今や世界的は企業として、一般人の間でも、iPhoneやiPadが浸透し、日本人に誰しも知られたアップルコンピューターですが、創業者のスティーブ・ジョブズが他界しても、昨年は存在感の大きい会社という感じがしました。
そのアップルコンピューターの飛躍の秘密が、実は職場の環境整備だったということを知りました。
松井博著、「僕がアップルで学んだこと 環境を整えれば人が変わる、組織が変わる」の内容の一部を共有させて頂きます。
スティーブ・ジョブズは、アップルコンピューターという会社を立ち上げるものの、社長の座を追われました。
その後アップルは、経営不振で地に落ち、スティーブ・ジョブズの復活によって飛躍。
このサクセスストーリーは、さまざまな人が語っています。
特に有名なのは、「Think different.」
http://www.apple-style.com/thinkdifferent_mov.html
この考え方がなかったら、iPhoneも、iPadも生まれなかったでしょう。
しかし実は、「Think different.」キャンペーンの前に行なったのが、徹底的な環境整備だったそうなのです。
スティーブ・ジョブズが去った後、アップルの社内のモラルは、ひどい状態になっていたようです。
タバコを吸いに行って帰ってこない社員、犬や鳥などペットを持ち込んで庭で遊んでばかりいる社員もいたそうです。
床には、コンピューターや周辺機器が置かれていました。
試作機がなくなってしまうこともしばしば。
試作機がなくなるほどですから、機密情報はダダ漏れです。
こんないいかげんな社風ですから、商品のクオリティが低かったのは当然かもしれません。
1996年には、コンピューターのボディから出火するトラブルもあり、リコールの対象になりました。

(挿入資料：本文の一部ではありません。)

Lemma after_col_app pre post : Forall glyph_ok (pre ++ post) -> after_col (pre ++ post) (columns pre) = post.
Proof.
  intros Hok. induction pre as [|g pre IH]; [by destruct post|]. apply Forall_cons in Hok as [[Hw _] Hok]. simpl. rewrite columns_cons.
  destruct (Nat.eqb_spec (g_width g + columns pre) 0); [lia|]. replace (g_width g + columns pre - g_width g)%nat with (columns pre) by lia. by apply IH.
Qed.

Lemma after_col_cut pre g post i : Forall glyph_ok (pre ++ g :: post) -> (1 <= i <= g_width g)%nat -> after_col (pre ++ g :: post) (columns pre + i) = post.
Proof.
  intros Hok Hi. induction pre as [|g' pre IH].
  - simpl. unfold columns. simpl. destruct (Nat.eqb_spec i 0); [lia|]. replace (i - g_width g)%nat with O by lia. by destruct post.
  - apply Forall_cons in Hok as [[Hw _] Hok]. simpl. rewrite columns_cons. destruct (Nat.eqb_spec (g_width g' + columns pre + i) 0); [lia|].
    transitivity (after_col (pre ++ g :: post) (columns pre + i)); [f_equal; lia|by apply IH].
Qed.

(** Every column cuts the glyphs in two. *)
Lemma cut gs col : Forall glyph_ok gs -> (col <= columns gs)%nat ->
  exists pre post i, gs = pre ++ post /\ col = (columns pre + i)%nat /\ cut_at post i.
Proof.
  intros Hok Hc. destruct (decide (col = columns gs)) as [->|Hne].
  - exists gs, [], O. rewrite app_nil_r. split; [done|]. split; [lia|by left].
  - destruct (locate gs col Hok ltac:(lia)) as (pre & g & post & i & -> & -> & Hi). exists pre, (g :: post), i. split; [done|]. split; [done|]. right. by exists g, post.
Qed.

(** Where a write that reaches a column ends. *)
Lemma forward_after gs e : Forall glyph_ok gs -> chars_len gs < 0x8000 -> (e <= columns gs)%nat ->
  exists gs1, gs = gs1 ++ after_col gs e /\ (e <= columns gs1 <= e + 1)%nat /\
    forward (drop e (cells 0 gs ++ [chars_len gs])) e = Some (columns gs1).
Proof.
  intros Hok Hlen He. destruct (cut gs e Hok He) as (pre & post & i & Heq & -> & [->|(g & post' & -> & Hi)]).
  - exists pre. rewrite Nat.add_0_r. split; [rewrite Heq at 2; rewrite after_col_app; [done|by rewrite <- Heq]|]. split; [lia|]. by apply (forward_boundary gs Hok Hlen pre post).
  - destruct i as [|i].
    + exists pre. rewrite Nat.add_0_r. split; [rewrite Heq at 2; rewrite after_col_app; [done|by rewrite <- Heq]|]. split; [lia|]. by eapply (forward_boundary gs Hok Hlen pre).
    + exists (pre ++ [g]). assert (g_width g <= 2)%nat by (rewrite Heq in Hok; apply Forall_app in Hok as [_ Hok]; apply Forall_cons in Hok as [[? _] _]; lia).
      rewrite columns_app, columns_cons. split; [rewrite Heq at 2; rewrite after_col_cut; [by rewrite <- app_assoc|by rewrite <- Heq|lia]|].
      change (columns []) with O. split; [lia|]. rewrite (forward_glyph gs Hok Hlen pre g post' (S i) Heq) by lia. f_equal. lia.
Qed.

Lemma after_col_columns gs e : Forall glyph_ok gs -> chars_len gs < 0x8000 -> (e <= columns gs)%nat ->
  (columns (after_col gs e) <= columns gs - e)%nat /\ Forall glyph_ok (after_col gs e).
Proof.
  intros Hok Hlen He. destruct (forward_after gs e Hok Hlen He) as (gs1 & Heq & Hc & _). rewrite Heq in Hok at 1. apply Forall_app in Hok as [_ Hok]. split; [|done].
  rewrite Heq at 2. rewrite columns_app. lia.
Qed.

(** The new row has the same width and is made of proper glyphs. *)
Lemma overwrite_ok gs col new e : Forall glyph_ok gs -> chars_len gs < 0x8000 -> Forall glyph_ok new -> (col + columns new <= e <= columns gs)%nat ->
  columns (overwrite gs col new e) = columns gs /\ Forall glyph_ok (overwrite gs col new e).
Proof.
  intros Hok Hlen Hnew He. destruct (after_col_columns gs e Hok Hlen ltac:(lia)) as [Ha Hoka].
  destruct (cut gs col Hok ltac:(lia)) as (pre & post & i & Heq & Hc & Hi).
  assert (before_col gs col = pre) as Hb by (rewrite Heq, Hc; apply before_col_app; [by rewrite <- Heq|done]).
  unfold overwrite. rewrite Hb. split.
  - rewrite !columns_app, !columns_spaces. lia.
  - rewrite Heq in Hok. apply Forall_app in Hok as [Hpre _]. repeat (apply Forall_app; split; try done; try apply glyph_ok_spaces).
Qed.
(* ===== verification/RowWriteProps.v ===== *)
(** * Writing a row replaces glyphs

    The steps of a write on the arrays of a row, the reallocation, and
    [WriteHelper::Finish]: whatever was written in between, the row represents
    glyphs again. *)

From stdpp Require Import list.
From S2P Require Import Prelude Til Utils TermDispatch TextAttributes Rle CodepointWidth CodepointWidthProps Row RowWrite RowProps RleProps.

Section Steps.
Context {D : Type} `{Measurement D}.
Variable uninitialised : nat -> Z.
Variable allocated : Z.

(** A helper whose row has the given arrays. *)
Definition put (d : Z) (cs : wstring) (offsets : list Z) (h : WriteHelper D) : WriteHelper D := set_row (set_text d cs offsets (row h)) h.

Lemma put_row h : put (_data (row h)) (_chars (row h)) (_charOffsets (row h)) h = h.
Proof. by destruct h as [[]]. Qed.

Lemma write_offset_seg d cs (h : WriteHelper D) A o C col v : col = Z.of_nat (length A) ->
  write_offset col v (put d cs (A ++ o :: C) h) = (put d cs (A ++ v :: C) h, Returned tt).
Proof.
  intros ->. unfold write_offset. simpl. rewrite length_app. cbn [length].
  destruct (Z.leb_spec 0 (Z.of_nat (length A))); [|lia]. destruct (Z.ltb_spec (Z.of_nat (length A)) (Z.of_nat (length A + S (length C)))); [|lia].
  simpl. unfold put, set_offsets, set_row. simpl. rewrite Nat2Z.id, <- (Nat.add_0_r (length A)), insert_app_r. done.
Qed.
(* ===== verification/RowText.v ===== *)
(** * Writing text into a row

    [ROW::ReplaceText] lays text out as the detector divides it into glyphs: the
    loop over glyphs, the fast path for ASCII, and text that joins the glyph in
    front of it. *)

From stdpp Require Import list.
From S2P Require Import Prelude Til Utils TermDispatch TextAttributes Rle CodepointWidth CodepointWidthProps Row RowWrite RowProps RowWriteProps.

Section Layout.
Context {D : Type} `{MeasurementLaws D}.

(** The glyphs of a text that fit into a number of columns; a glyph without a
    width gets one column. *)
Fixpoint lay_out (fuel : nat) (d : D) (room : nat) (t : wstring) : list glyph :=
  match fuel, t with
  | S fuel, _ :: _ =>
    let '(k, w) := measured d t in
    let w := Nat.max 1 (Z.to_nat w) in
    if (w <=? room)%nat then mkGlyph (take k t) w :: lay_out fuel d (room - w) (drop k t) else []
  | _, _ => []
  end.

Lemma lay_out_same fuel d d' room t : same_measure d d' -> lay_out fuel d' room t = lay_out fuel d room t.
Proof.
  intros [_ Hs]. revert room t. induction fuel as [|fuel IH]; intros room t; [done|]. destruct t as [|c t]; [done|]. cbn [lay_out].
  rewrite Hs. destruct (measured d (c :: t)) as [k w]. destruct (_ <=? _)%nat; [|done]. by rewrite IH.
Qed.

Lemma lay_out_fuel n m d room t : measure_ok d -> (length t <= n)%nat -> (length t <= m)%nat -> lay_out n d room t = lay_out m d room t.
Proof.
  intros Hd. revert m room t. induction n as [|n IH]; intros m room t Hn Hm.
  { destruct t; [|simpl in Hn; lia]. by destruct m. }
  destruct t as [|c t]; [by destruct m|]. destruct m as [|m]; [simpl in Hm; lia|]. cbn [lay_out].
  pose proof (measured_bounds d (c :: t) Hd ltac:(done)) as Hb. destruct (measured d (c :: t)) as [k w]. cbn [fst snd] in Hb.
  destruct (_ <=? _)%nat; [|done]. f_equal. apply IH; rewrite length_drop; simpl in *; lia.
Qed.

Lemma no_glyphs_ok room (t : wstring) : text_of [] `prefix_of` t /\ (columns [] <= room)%nat /\ Forall glyph_ok [].
Proof. split; [apply prefix_nil|]. split; [change (columns []) with 0%nat; lia|done]. Qed.

Lemma lay_out_ok fuel d room t : measure_ok d ->
  text_of (lay_out fuel d room t) `prefix_of` t /\ (columns (lay_out fuel d room t) <= room)%nat /\ Forall glyph_ok (lay_out fuel d room t).
Proof.
  intros Hd. revert room t. induction fuel as [|fuel IH]; intros room t; [apply no_glyphs_ok|].
  destruct t as [|c t]; [apply no_glyphs_ok|]. cbn [lay_out].
  pose proof (measured_bounds d (c :: t) Hd ltac:(done)) as Hb. destruct (measured d (c :: t)) as [k w]. cbn [fst snd] in Hb.
  destruct (Nat.leb_spec (Nat.max 1 (Z.to_nat w)) room); [|apply no_glyphs_ok].
  destruct (IH (room - Nat.max 1 (Z.to_nat w))%nat (drop k (c :: t))) as ((u & Hu) & Hc & Hok). split; [|split].
  - exists u. rewrite text_of_cons, <- app_assoc, <- Hu. symmetry. apply take_drop.
  - rewrite columns_cons. simpl. lia.
  - apply Forall_cons. split; [|done]. split; [simpl; lia|]. simpl. destruct k; [lia|done].
Qed.

(** Characters of ASCII are glyphs of their own unless something else follows. *)
Definition ascii (c : Z) : bool := c <? 0x80.
Definition singles (t : wstring) : list glyph := map (fun c => mkGlyph [c] 1) t.

Lemma singles_ok t : text_of (singles t) = t /\ columns (singles t) = length t /\ Forall glyph_ok (singles t).
Proof.
  induction t as [|c t (IH1 & IH2 & IH3)]; [done|]. unfold singles in *. cbn [map]. rewrite text_of_cons, columns_cons, IH1, IH2. split; [done|]. split; [done|].
  apply Forall_cons. split; [|done]. split; [simpl; lia|done].
Qed.

Lemma singles_snoc t c : singles (t ++ [c]) = singles t ++ [mkGlyph [c] 1].
Proof. unfold singles. by rewrite map_app. Qed.

Lemma lay_out_ascii d room a t rest : measure_ok d -> Forall is_wchar (a ++ t :: rest) -> Forall (fun c => ascii c = true) (a ++ [t]) -> (length a <= room)%nat ->
  lay_out (length (a ++ t :: rest)) d room (a ++ t :: rest) = singles a ++ lay_out (length (t :: rest)) d (room - length a) (t :: rest).
Proof.
  intros Hd. revert room. induction a as [|c a IH]; intros room Hw Ha Hr; [simpl; by rewrite Nat.sub_0_r|].
  cbn [app] in Ha, Hw. apply Forall_cons in Ha as [Hc Ha]. apply Forall_cons in Hw as [Hwc Hw].
  unfold ascii in Hc. apply Z.ltb_lt in Hc. unfold is_wchar in Hwc. cbn [app length lay_out]. rewrite measured_ascii; [|done|lia|].
  - change (Nat.max 1 (Z.to_nat 1)) with 1%nat. simpl in Hr. destruct (Nat.leb_spec 1 room); [|lia]. cbn [take drop]. unfold singles. cbn [map app]. f_equal.
    rewrite IH by (done || lia). by replace (room - 1 - length a)%nat with (room - length (c :: a))%nat by (simpl; lia).
  - intros b t' Hb. assert (In b (a ++ [t])) as Hin by (destruct a; injection Hb as <- _; by left).
    assert (In b (a ++ t :: rest)) as Hin' by (rewrite Hb; by left).
    rewrite Forall_forall in Ha, Hw. apply list_elem_of_In, Ha, Z.ltb_lt in Hin. apply list_elem_of_In, Hw in Hin'. unfold is_wchar in Hin'. lia.
Qed.

(** A text of ASCII alone. *)
Lemma lay_out_all_ascii d room t : measure_ok d -> Forall is_wchar t -> Forall (fun c => ascii c = true) t -> (length t <= room)%nat ->
  lay_out (length t) d room t = singles t.
Proof.
  intros Hd Hw Ha Hr. destruct t as [|c t] using rev_ind; [done|]. clear IHt. rewrite length_app in Hr. simpl in Hr.
  rewrite (lay_out_ascii d room t c []) by (done || lia). rewrite singles_snoc. f_equal. cbn [length lay_out].
  apply Forall_app in Ha as [_ Ha]. apply Forall_cons in Ha as [Ha _]. apply Z.ltb_lt in Ha.
  apply Forall_app in Hw as [_ Hw]. apply Forall_cons in Hw as [Hw _]. unfold is_wchar in Hw. rewrite measured_ascii; [|done|lia|done].
  change (Nat.max 1 (Z.to_nat 1)) with 1%nat. by destruct (Nat.leb_spec 1 (room - length t)); [|lia].
Qed.
End Layout.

このようなひどい状況で、スティーブ・ジョブズはアップルに戻りました。
戻って最初に行なったのが、環境整備でした。
「整理」と「整頓」です。
選択と集中のためにプロジェクト数を絞り、前任社長時代の5分の1にし、タバコもペットの持ち込みも禁止にしたそうです。
このジョブズの考え方に習って、日本でも「整理整頓委員会」が立ち上がりました。
各自の机を毎月チェックすると同時に、機材は1箇所に集め、棚を設置して図書館のように貸し借りができるシステムに。
集めてみると、ハードウェアだけで3000点以上もあったそうです。
ソフトやケーブル、消耗品などを入れると、どれだけモノであふれていたのかわかります。
1年後に、使用履歴が把握できると、今度は使用していない機材を思い切って破棄。
残った機材も半分は外部倉庫に預けました。
これにより、手狭に感じていたオフィスは、1人のワークスペースが拡大しだだけではなく、共用スペースをつくってソファをおくこともできるようになりました。
当然、探し物が皆無になり、作業効率が劇的にあがったといいます。
その力は、絞られたプロジェクトに集中させることができました。
こうして土壌ができたところに、「Think different.」のメッセージ。
スティーブ・ジョブズの奇抜な発想と、アップル飛躍の大元には、環境整備があったと聞き、とても嬉しくなりました。
物が乱れたままにしておくと、働く人のモラルが下がります。
物的環境「不」整備を放置しておくと、人的環境整備に影響を及ぼす魔の循環がはじまるのです。
同時に、物の乱れを起こすのも、「人」です。